*Assignment*. Look through the data for the string "inside". Copy every line where it is found.

*Dataset entries*.

Definition has_common_word (text : str) (common : list str) : Prop :=
  exists word, In word (split (lower text)) /\ In word common.

(** Both languages were detected and neither is the expected one. *)
Definition detection_contradicts (en_text cy_text : str) : Prop :=
  exists en_detected cy_detected,
    detect en_text = Detected en_detected /\ detect cy_text = Detected cy_detected /\
    en_detected <> lit "en" /\ cy_detected <> lit "cy".

(** Rules 1 to 4 are inconclusive: the division succeeds, the texts are not
    short and similar, the ratio is at least 0.2, each text has one of the
    common words of its language, and detection does not contradict. *)
Definition reaches_shared_evidence (en_text cy_text : str) : Prop :=
  0 < Nat.max (token_count en_text) (token_count cy_text) /\
  ~ short_and_similar en_text cy_text /\
  ~ (length_ratio en_text cy_text < 0.2)%Q /\
  has_common_word en_text common_en_words /\
  has_common_word cy_text common_cy_words /\
  ~ detection_contradicts en_text cy_text.

End Evidence.

(** A text without line feed and carriage return. *)
Definition line_free (s : str) : Prop := Forall (fun c => c <> 10%N /\ c <> 13%N) s.

Section Provenance.

Context {U : Unicode} {D : LangDetect} {W : Web} {C : Config}.
(** * Build Service API (backend/server.js)

    A shallow embedding of the five Express route handlers of
    [backend/server.js] (signup, login, save, history, load) over an
    in-memory model of the two Mongoose collections they use, followed by
    the properties of the handlers.

    The handlers are written in a small state-and-exception monad: the
    state is the document store together with the sequence of observable
    events (store calls and console lines), an exception is what a rejected
    promise raises inside the handler's [try] block.

    Three things that the libraries compute are not computed here but
    taken as given, so that what is proved holds whatever they are: bcrypt's
    hash and check, the string JavaScript prints for a number, and
    Mongoose's cast of a submitted [bricks] value to the schema. *)

From Stdlib Require Import ZArith NArith List String Ascii Bool Lia.
From Stdlib Require Import Sorting.Sorted Sorting.Permutation.
From Stdlib Require Import Numbers.DecimalString Floats.
Import ListNotations.
Open Scope string_scope.
Open Scope Z_scope.

(** ** JavaScript values of a request

    The fields a handler destructures from [req.body] hold JSON scalars; a
    field that the body does not have reads as [undefined].  Numbers are
    the doubles of JavaScript.  Array and object values in the place of a
    credential are not modelled. *)

Inductive JsVal : Type :=
| JUndefined
| JNull
| JBool (b : bool)
| JNum (x : float)
| JStr (s : string).

(** ToBoolean: [undefined], [null], [false], the zeros, NaN and the empty
    string are falsy. *)
Definition truthy (v : JsVal) : bool :=
  match v with
  | JUndefined | JNull => false
  | JBool b => b
  | JNum x => negb (is_zero x || is_nan x)
  | JStr s => negb (String.eqb s "")
  end.

(** [!v] *)
Definition js_not (v : JsVal) : bool := negb (truthy v).

(** [v.length]: the number of characters of a string, [undefined] ([None])
    on a number or a boolean.  (On [undefined] and [null] the property
    access would throw; the handlers only reach it behind a [!v] guard.) *)
Definition js_length (v : JsVal) : option Z :=
  match v with
  | JStr s => Some (Z.of_nat (String.length s))
  | _ => None
  end.

(** [l < k] for a property read [l]: [undefined < k] is [false], since
    [undefined] converts to NaN. *)
Definition js_lt (l : option Z) (k : Z) : bool :=
  match l with
  | Some n => n <? k
  | None => false
  end.

(** ** JSON values

    The value of [bricks] in a request body, and the value of [bricks] in
    a stored Build: any JSON value, its numbers the doubles of JavaScript.
    An object has each of its keys once. *)

#[warnings="-register-all"]
Inductive Json : Type :=
| JsonNull
| JsonBool (b : bool)
| JsonNumber (x : float)
| JsonString (s : string)
| JsonArray (items : list Json)
| JsonObject (fields : list (string * Json)).

(** [v[name]] on an object; [None] when [v] has no such field. *)
Definition json_field (name : string) (v : Json) : option Json :=
  match v with
  | JsonObject fields =>
      option_map snd (find (fun kv => String.eqb (fst kv) name) fields)
  | _ => None
  end.

(** ** Identifiers

    An ObjectId is a 96-bit number, written as 24 hexadecimal digits. *)

Definition ObjectId : Type := N.

Definition hex_digit (c : ascii) : option N :=
  let n := N_of_ascii c in
  if ((48 <=? n) && (n <=? 57))%N then Some (n - 48)%N
  else if ((97 <=? n) && (n <=? 102))%N then Some (n - 87)%N
  else if ((65 <=? n) && (n <=? 70))%N then Some (n - 55)%N
  else None.

Fixpoint parse_hex (s : string) (acc : N) : option N :=
  match s with
  | EmptyString => Some acc
  | String c s' =>
      match hex_digit c with
      | Some d => parse_hex s' (16 * acc + d)%N
      | None => None
      end
  end.

(** Mongoose's cast of a request value to the schema type ObjectId: a
    string of 24 hexadecimal digits is the identifier it writes; a number,
    a boolean or any other string does not cast. *)
Definition castObjectId (v : JsVal) : option ObjectId :=
  match v with
  | JStr s => if Nat.eqb (String.length s) 24 then parse_hex s 0%N else None
  | _ => None
  end.

(** ** Data model (UserSchema, BuildSchema) *)

Record User : Type := mkUser {
  user_id : ObjectId;            (* _id *)
  user_username : string;        (* username: required, unique *)
  user_password : string;        (* password: required (the bcrypt hash) *)
  user_createdAt : Z             (* createdAt: default Date.now *)
}.

(** The seven paths of a brick subdocument and what a brick holds at
    each: a value, or nothing when the brick has no such field. *)
Module Brick.
Record t : Type := mk {
  x : option Json; y : option Json; z : option Json;
  width : option Json; depth : option Json;
  color : option Json;             (* hex colour *)
  rotation : option Json
}.

Definition paths : list string :=
  ["x"; "y"; "z"; "width"; "depth"; "color"; "rotation"].

End Brick.

Record Build : Type := mkBuild {
  build_id : ObjectId;           (* _id *)
  build_userId : ObjectId;       (* userId: ObjectId, ref 'User', required *)
  build_name : option string;    (* name: optional *)
  build_createdAt : Z;           (* createdAt: default Date.now *)
  build_bricks : Json            (* bricks: array of brick subdocuments *)
}.

(** The two collections, each in insertion order. *)
Record Store : Type := mkStore {
  users : list User;
  builds : list Build
}.

Definition empty_store : Store := {| users := []; builds := [] |}.

(** ** Effects *)

(** What a rejected promise carries into the [catch] block.  Of the
    message of an error only this much is kept: its kind, and the paths of
    the schema it names.  The paths are the paths as the schema declares
    them: a cast that fails inside [bricks] is reported under [bricks]. *)
Inductive Error : Type :=
| ValidationError (paths : list string)
                                    (* save: the paths without a required value or with a failed cast *)
| CastError (path : string)         (* a query value that does not cast to the type of [path] *)
| DuplicateKey (index : string)     (* a unique index already holds the key *)
| BcryptError.                      (* bcrypt given something that is not a string *)

Inductive StoreCall : Type :=
| UserFindOne | UserSave | BuildSave | BuildFind | BuildFindById.

Inductive Event : Type :=
| Called (c : StoreCall)
| ConsoleLog (line : string)
| ConsoleError (e : Error).

Record World : Type := mkWorld {
  db : Store;
  events : list Event
}.

Inductive Outcome (A : Type) : Type :=
| Return (a : A)
| Throw (e : Error).
Arguments Return {A} a.
Arguments Throw {A} e.

Definition M (A : Type) : Type := World -> Outcome A * World.

Definition ret {A} (a : A) : M A := fun w => (Return a, w).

*Exercise solution*.
    promise raises inside the handler's [try] block.
    them: a cast that fails inside [bricks] is reported under [bricks]. *)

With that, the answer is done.